Ao longo de 3 décadas, a Lei Rouanet foi alvo de muitas polêmicas e críticas. As mais difundidas dizem respeito à destinação de recursos públicos a projetos como o da turnê brasileira da maior companhia circense do mundo e a grandes shows e peças de artistas já consagrados pelo público.
Apesar de boa parte das críticas ser pertinente, não se pode negar que os incentivos da Lei Rouanet fizeram a Cultura brasileira "respirar" nesse longo período. Porém, é importante destacar que essa "respiração" não se deu com a mesma força por todo o Brasil. Ao contrário, os incentivos deixaram de alcançar a maior parte daqueles que, verdadeiramente, fazem a nossa Cultura. Isso decorre da extrema concentração, nas empresas, do poder decisório sobre que projetos ou tipos de projetos culturais merecem ser apoiados ou incentivados.
Mais especificamente, nas grandes empresas, que apuram o imposto de renda pelo lucro real, condição obrigatória, estabelecida em lei, para poder haver a dedução no IR dos valores aportados nos projetos. Essas empresas, em sua maioria esmagadora, são sediadas no Sul/Sudeste.
Ao longo desse período, foram efetivamente destinados aos projetos da Rouanet R$ 26 bilhões. Valor pequeno, considerando-se que, apenas para este ano, está estimada uma renúncia fiscal total, pela União, de R$ 456 bilhões.
De fato, a distribuição desses recursos ao longo do Brasil foi muito discrepante. Dos R$ 26 bilhões, 91,6% foram aportados em projetos culturais do Sul/Sudeste do País; 5% para o Nordeste; 2,5% para o Centro-Oeste; e 0,9% para o Norte.
Dados de 2023 - até o início de junho - demonstram a continuidade dessa concentração: projetos do S/SE receberam 90,7% dos recursos deste ano, valendo ressaltar que vivem nessas duas regiões 57% da população brasileira. Para o Nordeste, que tem 27% da população, apenas 6% dos recursos neste ano.
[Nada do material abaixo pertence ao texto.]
Lemma deleteMemosTx_Ok ids db :
  deleteMemosTx ids db
  = Ok (tt, set_memos (delete_where (λ id _, bool_decide (id ∈ ids))) db).
Proof.
  apply (exec_batches_fold set_memos (λ l, delete_where (λ id _, bool_decide (id ∈ l))));
    [done|by intros f g [] Hfg; unfold set_memos; cbn; rewrite Hfg|by intros []|..].
  - intros t. by apply delete_where_none.
  - intros a b t. apply (delete_where_app (λ k _, k)).
Qed.
Lemma deleteReactionsByMemoIDsTx_Ok ids db :
  deleteReactionsByMemoIDsTx ids db
  = Ok (tt, set_reactions (delete_where (λ _ r, bool_decide (re_memo r ∈ ids))) db).
Proof.
  apply (exec_batches_fold set_reactions (λ l, delete_where (λ _ r, bool_decide (re_memo r ∈ l))));
    [done|by intros f g [] Hfg; unfold set_reactions; cbn; rewrite Hfg|by intros []|..].
  - intros t. by apply delete_where_none.
  - intros a b t. apply (delete_where_app (λ _ r, re_memo r)).
Qed.
Lemma deleteAttachmentsByIDsTx_Ok ids db :
  deleteAttachmentsByIDsTx ids db
  = Ok (tt, set_attachments (delete_where (λ id _, bool_decide (id ∈ ids))) db).
Proof.
  apply (exec_batches_fold set_attachments (λ l, delete_where (λ id _, bool_decide (id ∈ l))));
    [done|by intros f g [] Hfg; unfold set_attachments; cbn; rewrite Hfg|by intros []|..].
  - intros t. by apply delete_where_none.
  - intros a b t. apply (delete_where_app (λ k _, k)).
Qed.
Lemma deleteMemoSetShares_Ok ids db :
  deleteMemoSetShares ids db
  = Ok (tt, set_shares (delete_where (λ _ s, bool_decide (sh_memo s ∈ ids))) db).
Proof.
  apply (exec_batches_fold set_shares (λ l, delete_where (λ _ s, bool_decide (sh_memo s ∈ l))));
    [done|by intros f g [] Hfg; unfold set_shares; cbn; rewrite Hfg|by intros []|..].
  - intros t. by apply delete_where_none.
  - intros a b t. apply (delete_where_app (λ _ s, sh_memo s)).
Qed.
Lemma deleteInboxesByIDsTx_Ok ids db :
  exec_batches (λ ids, set_inboxes (delete_where (λ id _, bool_decide (id ∈ ids)))) ids db
  = Ok (tt, set_inboxes (delete_where (λ id _, bool_decide (id ∈ ids))) db).
Proof.
  apply (exec_batches_fold set_inboxes (λ l, delete_where (λ id _, bool_decide (id ∈ l))));
    [done|by intros f g [] Hfg; unfold set_inboxes; cbn; rewrite Hfg|by intros []|..].
  - intros t. by apply delete_where_none.
  - intros a b t. apply (delete_where_app (λ k _, k)).
Qed.
Lemma deleteMemoRelationsTx_Ok ids db :
  deleteMemoRelationsTx ids db
  = Ok (tt, set_relations (filter (λ r, ¬ (r.1.1 ∈ ids ∨ r.1.2 ∈ ids))) db).
Proof.
  apply (exec_batches_fold set_relations
    (λ l, filter (λ r : Z * Z * string, ¬ (r.1.1 ∈ l ∨ r.1.2 ∈ l))));
    [done|by intros f g [] Hfg; unfold set_relations; cbn; rewrite Hfg|by intros []|..].
  - intros t. apply leibniz_equiv. intros r. rewrite elem_of_filter, !elem_of_nil. naive_solver.
  - intros a b t. apply leibniz_equiv. intros r.
    rewrite !elem_of_filter, !elem_of_app. naive_solver.
Qed.

(** Deleting by the ids collected beforehand deletes what the collection
    selects. *)
Lemma delete_collected {V} (P : Z * V → Prop) `{!∀ kv, Decision (P kv)}
    (c : Z → V → bool) (t : gmap Z V) :
  (∀ k v, c k v = true ↔ P (k, v)) →
  delete_where (λ id _, bool_decide (id ∈ map fst (map_to_list (filter P t)))) t
  = delete_where c t.
Proof.
  intros Hc. unfold delete_where. apply map_eq. intros k. apply option_eq. intros v.
  rewrite !map_lookup_filter_Some. cbn. rewrite bool_decide_eq_false, list_elem_of_fmap.
  split.
  - intros [Hk Hn]. split; [done|]. apply not_true_is_false. intros HP%Hc. apply Hn.
    exists (k, v). split; [done|]. by apply elem_of_map_to_list, map_lookup_filter_Some.
  - intros [Hk HP]. split; [done|]. intros ([k' v'] & -> & Hin).
    apply elem_of_map_to_list, map_lookup_filter_Some in Hin as [Hk' HP'%Hc]. cbn in *. congruence.
Qed.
Com uma magnitude tão grande, essa concentração regional de recursos, exige profundas e urgentes alterações, pelo que apresentamos algumas propostas de alterações legislativas: a primeira é que se permita que, no Norte, Nordeste e Centro-Oeste, os projetos possam ser patrocinados, também, por empresas que apuram o IR pela sistemática do lucro presumido; a segunda, que, nessas regiões, os limites para dedução, passem para 20% e 15% do IR devido, respectivamente, por pessoa física e pessoa jurídica (em vez dos atuais 6% e 4%); a terceira é no sentido de que as estatais só possam patrocinar projetos dessas 3 regiões (N/NE/CO).
Essas alterações diminuiriam, sobremaneira, o enorme fosso hoje existente na aplicação dos recursos da Lei Rouanet em projetos do Sul/Sudeste, em comparação ao restante do País.
Uma outra sugestão seria a criação de mecanismos que garantam a destinação de, ao menos, 50% dos recursos a projetos que o senso comum considera merecer apoio estatal: a Cultura popular e manifestações culturais reconhecidas como patrimônio cultural brasileiro.